Human dignity is a ubiquitous concept on the European legal and political landscape. Thirty-seven constitutions adopted since 1945 explicitly invoke it as a grounding norm. The Basic Law (Grundgesetz) of Germany, for example, holds that “Human dignity is inviolable. To respect and protect it is the duty of all state authority.” Human dignity likewise serves as the core normative principle of myriad international instruments, including the seminal and much-revered Universal Declaration of Human Rights, which declares the recognition “of the inherent dignity and of the equal and inalienable rights of all members of the human family” to be “the foundation of freedom, justice, and peace in the world” (Schulman 2008: 12–13). In addition to anchoring the apparatus of human rights erected by European constitutions and key declarations and conventions, human dignity is likewise the pole star of intergovernmental instruments relating to bioethics.
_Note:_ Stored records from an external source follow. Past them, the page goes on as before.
(** [c.isalnum()]: letters and numeric characters (Unicode 14.0). *)
Definition alphanumerics : list (N * N) :=
  [
    (48, 57); (65, 90); (97, 122); (170, 170); (178, 179); (181, 181);
    (185, 186); (188, 190); (192, 214); (216, 246); (248, 705); (710, 721);
    (736, 740); (748, 748); (750, 750); (880, 884); (886, 887); (890, 893);
    (895, 895); (902, 902); (904, 906); (908, 908); (910, 929); (931, 1013);
    (1015, 1153); (1162, 1327); (1329, 1366); (1369, 1369); (1376, 1416);
    (1488, 1514); (1519, 1522); (1568, 1610); (1632, 1641); (1646, 1647);
    (1649, 1747); (1749, 1749); (1765, 1766); (1774, 1788); (1791, 1791);
    (1808, 1808); (1810, 1839); (1869, 1957); (1969, 1969); (1984, 2026);
    (2036, 2037); (2042, 2042); (2048, 2069); (2074, 2074); (2084, 2084);
    (2088, 2088); (2112, 2136); (2144, 2154); (2160, 2183); (2185, 2190);
    (2208, 2249); (2308, 2361); (2365, 2365); (2384, 2384); (2392, 2401);
    (2406, 2415); (2417, 2432); (2437, 2444); (2447, 2448); (2451, 2472);
    (2474, 2480); (2482, 2482); (2486, 2489); (2493, 2493); (2510, 2510);
    (2524, 2525); (2527, 2529); (2534, 2545); (2548, 2553); (2556, 2556);
    (2565, 2570); (2575, 2576); (2579, 2600); (2602, 2608); (2610, 2611);
    (2613, 2614); (2616, 2617); (2649, 2652); (2654, 2654); (2662, 2671);
    (2674, 2676); (2693, 2701); (2703, 2705); (2707, 2728); (2730, 2736);
    (2738, 2739); (2741, 2745); (2749, 2749); (2768, 2768); (2784, 2785);
    (2790, 2799); (2809, 2809); (2821, 2828); (2831, 2832); (2835, 2856);
    (2858, 2864); (2866, 2867); (2869, 2873); (2877, 2877); (2908, 2909);
    (2911, 2913); (2918, 2927); (2929, 2935); (2947, 2947); (2949, 2954);
    (2958, 2960); (2962, 2965); (2969, 2970); (2972, 2972); (2974, 2975);
    (2979, 2980); (2984, 2986); (2990, 3001); (3024, 3024); (3046, 3058);
    (3077, 3084); (3086, 3088); (3090, 3112); (3114, 3129); (3133, 3133);
    (3160, 3162); (3165, 3165); (3168, 3169); (3174, 3183); (3192, 3198);
    (3200, 3200); (3205, 3212); (3214, 3216); (3218, 3240); (3242, 3251);
    (3253, 3257); (3261, 3261); (3293, 3294); (3296, 3297); (3302, 3311);
    (3313, 3314); (3332, 3340); (3342, 3344); (3346, 3386); (3389, 3389);
    (3406, 3406); (3412, 3414); (3416, 3425); (3430, 3448); (3450, 3455);
    (3461, 3478); (3482, 3505); (3507, 3515); (3517, 3517); (3520, 3526);
    (3558, 3567); (3585, 3632); (3634, 3635); (3648, 3654); (3664, 3673);
    (3713, 3714); (3716, 3716); (3718, 3722); (3724, 3747); (3749, 3749);
    (3751, 3760); (3762, 3763); (3773, 3773); (3776, 3780); (3782, 3782);
    (3792, 3801); (3804, 3807); (3840, 3840); (3872, 3891); (3904, 3911);
    (3913, 3948); (3976, 3980); (4096, 4138); (4159, 4169); (4176, 4181);
    (4186, 4189); (4193, 4193); (4197, 4198); (4206, 4208); (4213, 4225);
    (4238, 4238); (4240, 4249); (4256, 4293); (4295, 4295); (4301, 4301);
    (4304, 4346); (4348, 4680); (4682, 4685); (4688, 4694); (4696, 4696);
    (4698, 4701); (4704, 4744); (4746, 4749); (4752, 4784); (4786, 4789);
    (4792, 4798); (4800, 4800); (4802, 4805); (4808, 4822); (4824, 4880);
    (4882, 4885); (4888, 4954); (4969, 4988); (4992, 5007); (5024, 5109);
    (5112, 5117); (5121, 5740); (5743, 5759); (5761, 5786); (5792, 5866);
    (5870, 5880); (5888, 5905); (5919, 5937); (5952, 5969); (5984, 5996);
    (5998, 6000); (6016, 6067); (6103, 6103); (6108, 6108); (6112, 6121);
    (6128, 6137); (6160, 6169); (6176, 6264); (6272, 6276); (6279, 6312);
    (6314, 6314); (6320, 6389); (6400, 6430); (6470, 6509); (6512, 6516);
    (6528, 6571); (6576, 6601); (6608, 6618); (6656, 6678); (6688, 6740);
    (6784, 6793); (6800, 6809); (6823, 6823); (6917, 6963); (6981, 6988);
    (6992, 7001); (7043, 7072); (7086, 7141); (7168, 7203); (7232, 7241);
    (7245, 7293); (7296, 7304); (7312, 7354); (7357, 7359); (7401, 7404);
    (7406, 7411); (7413, 7414); (7418, 7418); (7424, 7615); (7680, 7957);
    (7960, 7965); (7968, 8005); (8008, 8013); (8016, 8023); (8025, 8025);
    (8027, 8027); (8029, 8029); (8031, 8061); (8064, 8116); (8118, 8124);
    (8126, 8126); (8130, 8132); (8134, 8140); (8144, 8147); (8150, 8155);
    (8160, 8172); (8178, 8180); (8182, 8188); (8304, 8305); (8308, 8313);
    (8319, 8329); (8336, 8348); (8450, 8450); (8455, 8455); (8458, 8467);
    (8469, 8469); (8473, 8477); (8484, 8484); (8486, 8486); (8488, 8488);
    (8490, 8493); (8495, 8505); (8508, 8511); (8517, 8521); (8526, 8526);
    (8528, 8585); (9312, 9371); (9450, 9471); (10102, 10131);
    (11264, 11492); (11499, 11502); (11506, 11507); (11517, 11517);
    (11520, 11557); (11559, 11559); (11565, 11565); (11568, 11623);
    (11631, 11631); (11648, 11670); (11680, 11686); (11688, 11694);
    (11696, 11702); (11704, 11710); (11712, 11718); (11720, 11726);
    (11728, 11734); (11736, 11742); (11823, 11823); (12293, 12295);
    (12321, 12329); (12337, 12341); (12344, 12348); (12353, 12438);
    (12445, 12447); (12449, 12538); (12540, 12543); (12549, 12591);
    (12593, 12686); (12690, 12693); (12704, 12735); (12784, 12799);
    (12832, 12841); (12872, 12879); (12881, 12895); (12928, 12937);
    (12977, 12991); (13312, 19903); (19968, 42124); (42192, 42237);
    (42240, 42508); (42512, 42539); (42560, 42606); (42623, 42653);
    (42656, 42735); (42775, 42783); (42786, 42888); (42891, 42954);
    (42960, 42961); (42963, 42963); (42965, 42969); (42994, 43009);
    (43011, 43013); (43015, 43018); (43020, 43042); (43056, 43061);
    (43072, 43123); (43138, 43187); (43216, 43225); (43250, 43255);
    (43259, 43259); (43261, 43262); (43264, 43301); (43312, 43334);
    (43360, 43388); (43396, 43442); (43471, 43481); (43488, 43492);
    (43494, 43518); (43520, 43560); (43584, 43586); (43588, 43595);
    (43600, 43609); (43616, 43638); (43642, 43642); (43646, 43695);
    (43697, 43697); (43701, 43702); (43705, 43709); (43712, 43712);
    (43714, 43714); (43739, 43741); (43744, 43754); (43762, 43764);
    (43777, 43782); (43785, 43790); (43793, 43798); (43808, 43814);
    (43816, 43822); (43824, 43866); (43868, 43881); (43888, 44002);
    (44016, 44025); (44032, 55203); (55216, 55238); (55243, 55291);
    (63744, 64109); (64112, 64217); (64256, 64262); (64275, 64279);
    (64285, 64285); (64287, 64296); (64298, 64310); (64312, 64316);
    (64318, 64318); (64320, 64321); (64323, 64324); (64326, 64433);
    (64467, 64829); (64848, 64911); (64914, 64967); (65008, 65019);
    (65136, 65140); (65142, 65276); (65296, 65305); (65313, 65338);
    (65345, 65370); (65382, 65470); (65474, 65479); (65482, 65487);
    (65490, 65495); (65498, 65500); (65536, 65547); (65549, 65574);
    (65576, 65594); (65596, 65597); (65599, 65613); (65616, 65629);
    (65664, 65786); (65799, 65843); (65856, 65912); (65930, 65931);
    (66176, 66204); (66208, 66256); (66273, 66299); (66304, 66339);
    (66349, 66378); (66384, 66421); (66432, 66461); (66464, 66499);
    (66504, 66511); (66513, 66517); (66560, 66717); (66720, 66729);
    (66736, 66771); (66776, 66811); (66816, 66855); (66864, 66915);
    (66928, 66938); (66940, 66954); (66956, 66962); (66964, 66965);
    (66967, 66977); (66979, 66993); (66995, 67001); (67003, 67004);
    (67072, 67382); (67392, 67413); (67424, 67431); (67456, 67461);
    (67463, 67504); (67506, 67514); (67584, 67589); (67592, 67592);
    (67594, 67637); (67639, 67640); (67644, 67644); (67647, 67669);
    (67672, 67702); (67705, 67742); (67751, 67759); (67808, 67826);
    (67828, 67829); (67835, 67867); (67872, 67897); (67968, 68023);
    (68028, 68047); (68050, 68096); (68112, 68115); (68117, 68119);
    (68121, 68149); (68160, 68168); (68192, 68222); (68224, 68255);
    (68288, 68295); (68297, 68324); (68331, 68335); (68352, 68405);
    (68416, 68437); (68440, 68466); (68472, 68497); (68521, 68527);
    (68608, 68680); (68736, 68786); (68800, 68850); (68858, 68899);
    (68912, 68921); (69216, 69246); (69248, 69289); (69296, 69297);
    (69376, 69415); (69424, 69445); (69457, 69460); (69488, 69505);
    (69552, 69579); (69600, 69622); (69635, 69687); (69714, 69743);
    (69745, 69746); (69749, 69749); (69763, 69807); (69840, 69864);
    (69872, 69881); (69891, 69926); (69942, 69951); (69956, 69956);
    (69959, 69959); (69968, 70002); (70006, 70006); (70019, 70066);
    (70081, 70084); (70096, 70106); (70108, 70108); (70113, 70132);
    (70144, 70161); (70163, 70187); (70272, 70278); (70280, 70280);
    (70282, 70285); (70287, 70301); (70303, 70312); (70320, 70366);
    (70384, 70393); (70405, 70412); (70415, 70416); (70419, 70440);
    (70442, 70448); (70450, 70451); (70453, 70457); (70461, 70461);
    (70480, 70480); (70493, 70497); (70656, 70708); (70727, 70730);
    (70736, 70745); (70751, 70753); (70784, 70831); (70852, 70853);
    (70855, 70855); (70864, 70873); (71040, 71086); (71128, 71131);
    (71168, 71215); (71236, 71236); (71248, 71257); (71296, 71338);
    (71352, 71352); (71360, 71369); (71424, 71450); (71472, 71483);
    (71488, 71494); (71680, 71723); (71840, 71922); (71935, 71942);
    (71945, 71945); (71948, 71955); (71957, 71958); (71960, 71983);
    (71999, 71999); (72001, 72001); (72016, 72025); (72096, 72103);
    (72106, 72144); (72161, 72161); (72163, 72163); (72192, 72192);
    (72203, 72242); (72250, 72250); (72272, 72272); (72284, 72329);
    (72349, 72349); (72368, 72440); (72704, 72712); (72714, 72750);
    (72768, 72768); (72784, 72812); (72818, 72847); (72960, 72966);
    (72968, 72969); (72971, 73008); (73030, 73030); (73040, 73049);
    (73056, 73061); (73063, 73064); (73066, 73097); (73112, 73112);
    (73120, 73129); (73440, 73458); (73648, 73648); (73664, 73684);
    (73728, 74649); (74752, 74862); (74880, 75075); (77712, 77808);
    (77824, 78894); (82944, 83526); (92160, 92728); (92736, 92766);
    (92768, 92777); (92784, 92862); (92864, 92873); (92880, 92909);
    (92928, 92975); (92992, 92995); (93008, 93017); (93019, 93025);
    (93027, 93047); (93053, 93071); (93760, 93846); (93952, 94026);
    (94032, 94032); (94099, 94111); (94176, 94177); (94179, 94179);
    (94208, 100343); (100352, 101589); (101632, 101640); (110576, 110579);
    (110581, 110587); (110589, 110590); (110592, 110882); (110928, 110930);
    (110948, 110951); (110960, 111355); (113664, 113770); (113776, 113788);
    (113792, 113800); (113808, 113817); (119520, 119539); (119648, 119672);
    (119808, 119892); (119894, 119964); (119966, 119967); (119970, 119970);
    (119973, 119974); (119977, 119980); (119982, 119993); (119995, 119995);
    (119997, 120003); (120005, 120069); (120071, 120074); (120077, 120084);
    (120086, 120092); (120094, 120121); (120123, 120126); (120128, 120132);
    (120134, 120134); (120138, 120144); (120146, 120485); (120488, 120512);
    (120514, 120538); (120540, 120570); (120572, 120596); (120598, 120628);
    (120630, 120654); (120656, 120686); (120688, 120712); (120714, 120744);
    (120746, 120770); (120772, 120779); (120782, 120831); (122624, 122654);
    (123136, 123180); (123191, 123197); (123200, 123209); (123214, 123214);
    (123536, 123565); (123584, 123627); (123632, 123641); (124896, 124902);
    (124904, 124907); (124909, 124910); (124912, 124926); (124928, 125124);
    (125127, 125135); (125184, 125251); (125259, 125259); (125264, 125273);
    (126065, 126123); (126125, 126127); (126129, 126132); (126209, 126253);
    (126255, 126269); (126464, 126467); (126469, 126495); (126497, 126498);
    (126500, 126500); (126503, 126503); (126505, 126514); (126516, 126519);
    (126521, 126521); (126523, 126523); (126530, 126530); (126535, 126535);
    (126537, 126537); (126539, 126539); (126541, 126543); (126545, 126546);
    (126548, 126548); (126551, 126551); (126553, 126553); (126555, 126555);
    (126557, 126557); (126559, 126559); (126561, 126562); (126564, 126564);
    (126567, 126570); (126572, 126578); (126580, 126583); (126585, 126588);
    (126590, 126590); (126592, 126601); (126603, 126619); (126625, 126627);
    (126629, 126633); (126635, 126651); (127232, 127244); (130032, 130041);
    (131072, 173791); (173824, 177976); (177984, 178205); (178208, 183969);
    (183984, 191456); (194560, 195101); (196608, 201546) ]%N.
To take but three examples among many, UNESCO’s Universal Declaration on Bioethics and Human Rights, the Council of Europe’s Convention for the Protection of Human Rights and Dignity of the Human Being with regard to the Application of Biology and Medicine: Convention of Human Rights and Biomedicine (also known as the Oviedo Convention), and the United Nations Declaration on Human Cloning all cite the protection and promotion of human dignity as their foundational purpose and key animating rationale.